Python is popular with developers because of many good reasons:
Clear and easy syntax
Easy to read, learn and understand
Type declarations are not required
Memory management is fast and automatic
Makes it easy to write shorter code than other programming languages.
Python has many useful and important packages for doing data analysis. One of those packages is Pandas which makes importing and analyzing data much easier.
Explaining following methods of Pandas package:
If csv file has null values then they are displayed as NaN in Data Frame. The Pandas dropna() method allows the user to analyze and drop Rows/Columns with Null values in different ways.

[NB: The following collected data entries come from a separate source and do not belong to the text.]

Lemma hash_equal_modes (l m m' : Z) :
  cdvdSectorHash l m = cdvdSectorHash l m' ->
  m mod 2 ^ 12 = m' mod 2 ^ 12.
Proof.
  intros Hh. rewrite !cdvdSectorHash_split in Hh.
  apply lxor_cancel_l in Hh.
  rewrite !land_lxor_distr in Hh. apply lxor_cancel_l in Hh.
  rewrite !Z.land_ones in Hh by lia. exact Hh.
Qed.

(** X4: two different addresses of the same 4096-sector window (equal
    [l >> 12]), in the same mode, have different hashes; so the blocks
    of one window never evict each other. *)
Theorem hash_injective_in_window (l l' m : Z) :
  Z.shiftr l 12 = Z.shiftr l' 12 ->
  l <> l' ->
  cdvdSectorHash l m <> cdvdSectorHash l' m.
Proof.
  intros Hhigh Hne Hh. apply Hne. exact (hash_equal_in_window l l' m Hhigh Hh).
Qed.

(** X5: for one address, two modes that differ in their low 12 bits
    have different hashes; so the blocks of one address in different
    read modes lie in different slots. *)
Theorem hash_separates_modes (l m m' : Z) :
  m mod 2 ^ 12 <> m' mod 2 ^ 12 ->
  cdvdSectorHash l m <> cdvdSectorHash l m'.
Proof.
  intros Hne Hh. apply Hne. exact (hash_equal_modes l m m' Hh).
Qed.

Lemma fetch_after_reset_witness :
  cdvdCacheFetch 16 CDVD_MODE_2048 zero_block (cdvdCacheReset fresh_cache)
  = (false, zero_block) /\
  fst (cdvdCacheFetch (-1) (-1) zero_block (cdvdCacheReset fresh_cache)) = true.
Proof.
  destruct (fetch_after_reset fresh_cache 16 CDVD_MODE_2048 zero_block)
    as (Hmiss & Hhit & _).
  - exact fresh_cache_length.
  - split; [apply Hmiss; intros HH; discriminate HH | exact Hhit].
Defined.

(** Block 16 in mode 2048 and block 12304 in mode 2352 share slot 19. *)
Lemma cache_collision_evicts_witness :
  cdvdCacheFetch 16 CDVD_MODE_2048 zero_block
    (cdvdCacheUpdate 12304 CDVD_MODE_2352 zero_block
       (cdvdCacheUpdate 16 CDVD_MODE_2048 (sample_block 16) fresh_cache))
  = (false, zero_block).
Proof.
  apply (cache_collision_evicts fresh_cache 16 CDVD_MODE_2048 12304 CDVD_MODE_2352
           (sample_block 16) zero_block zero_block).
  - exact fresh_cache_length.
  - vm_compute. reflexivity.
  - intros HH. discriminate HH.
Defined.

Lemma cache_update_keeps_other_slots_witness :
  cdvdCacheFetch 32 CDVD_MODE_2048 zero_block
    (cdvdCacheUpdate 16 CDVD_MODE_2048 (sample_block 16) fresh_cache)
  = cdvdCacheFetch 32 CDVD_MODE_2048 zero_block fresh_cache.
Proof.
  apply cache_update_keeps_other_slots.
  intros HH. vm_compute in HH. discriminate HH.
Defined.

Lemma hash_injective_in_window_witness :
  cdvdSectorHash 16 CDVD_MODE_2048 <> cdvdSectorHash 4080 CDVD_MODE_2048.
Proof.
  apply (hash_injective_in_window 16 4080 CDVD_MODE_2048).
  - vm_compute. reflexivity.
  - intros HH. discriminate HH.
Defined.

Pandas provide drop() method to remove rows by using index label or column name. This method is used to drop rows that do not satisfy the given conditions. This helps data analysts to delete and filter Data Frame.
==> drop method
For drop() method, below is an example where a csv file is read and stored in a Data Frame. A list is defined that contains the names of all the columns we want to drop. Next, we call the drop() function passing the axis parameter as 1.

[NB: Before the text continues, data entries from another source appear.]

(** ** [TimelineBuilder._calculate_trend] *)

(** [np.polyfit(np.arange(n), values, 1)[0]]: the slope of the least
    squares line through the points [(i, values[i])], in exact arithmetic
    ([np.polyfit] gives it up to rounding) *)
Definition polyfit_slope (values : list Z) : Q :=
  let n := inject_Z (Z.of_nat (length values)) in
  let x := Z.of_nat <$> (seq 0 (length values)) in
  let sx := inject_Z (sumZ x) in
  let sy := inject_Z (sumZ values) in
  let sxx := inject_Z (sumZ ((fun i => i * i) <$> x)) in
  let sxy := inject_Z (sumZ (zip_with Z.mul x values)) in
  ((n * sxy - sx * sy) / (n * sxx - sx * sx))%Q.

Definition _calculate_trend (values : list Z) : Q :=
  if (length values <? 2)%nat then 0%Q else polyfit_slope values.

(** ** [TimelineBuilder._analyze_activity_trends] *)

Definition trend_direction (overall_trend : Q) : string :=
  if negb (Qle_bool overall_trend 0) then "increasing"
  else if negb (Qle_bool 0 overall_trend) then "decreasing"
  else "stable".

(** the labels of the 'predicted_activity' column *)
Definition labels (col : column) : outcome (list string) :=
  match col with
  | Texts l => Ok l
  | _ => Raise NotModelled
  end.

(** [data[data['predicted_activity'] == activity].groupby('week').size()] *)
Definition activity_weekly_of (activity_col : column) (weeks : list Z)
    (activity : string) : series Z :=
  groupby_size (masked (eq_mask activity_col activity) weeks).

(** One turn of the loop over the distinct activities. *)
Definition activity_step (activity_col : column) (weeks : list Z)
    (activity_trends : gmap string Q) (activity : string) : gmap string Q :=
  let activity_weekly := activity_weekly_of activity_col weeks activity in
  if (2 <? length activity_weekly)%nat
  then <[activity := _calculate_trend (snd <$> activity_weekly)]> activity_trends
  else activity_trends.

(** [data['datetime'].dt.to_period('W')] *)
Definition week_column (ts : list datetime) : list Z :=
  (fun t => to_period_W (date t)) <$> ts.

This tells Pandas that we want the changes to be made directly and it should look for the values to be dropped in the cloumn names provided in the ‘to_drop’ list.
import pandas as pd
import numpy as np
#Reading the csv file keeping the low_memory parameter as false
df = pd.read_csv('../input/chat-history/result_ED.csv', low_memory=False)
#Defined a list that contains the names of all the columns we want to drop.
#Next, we call the drop() function passing the axis parameter as 1.
#This tells Pandas that we want the changes to be made directly and it should look
#for the values to be dropped in the cloumn names provided in the 'to_drop' list.
to_drop = ['date','action','title','inviter','photo','width','height']
result_df = df.drop(to_drop, axis=1)
In below output, we see that the columns ‘date’, ’action’, ’title’, ’inviter’, ’photo’, ’width’ and ’height’ are not displayed. The remaining columns of the Data Frame are displayed in the output.
==> dropna method
For dropna() method, using the same example to drop the NaN values from the list of columns [‘id’,’from’,’reply_to_message_id’]
And the remaining columns ‘actor’ and ‘actor_id’ from the Data Frame ‘df_sorted_data’ still have NaN values.
#Dropping the NaN values using the axis parameter as '0'
#And from the list of columns ['id','from','reply_to_message_id'] mentioned in subset parameter
#And the remaining columns 'actor' and 'actor_id' from the Data Frame 'df_sorted_data' still have NaN values
df_sorted_data = result_df.dropna(axis=0, subset=['id','from','reply_to_message_id'])
The row count from the two outputs changed from 14566 to 4882 because the rows were deleted by the dropna() method. For dropping rows with NaN values using only the column names mentioned in subset parameter
Thanks for reading!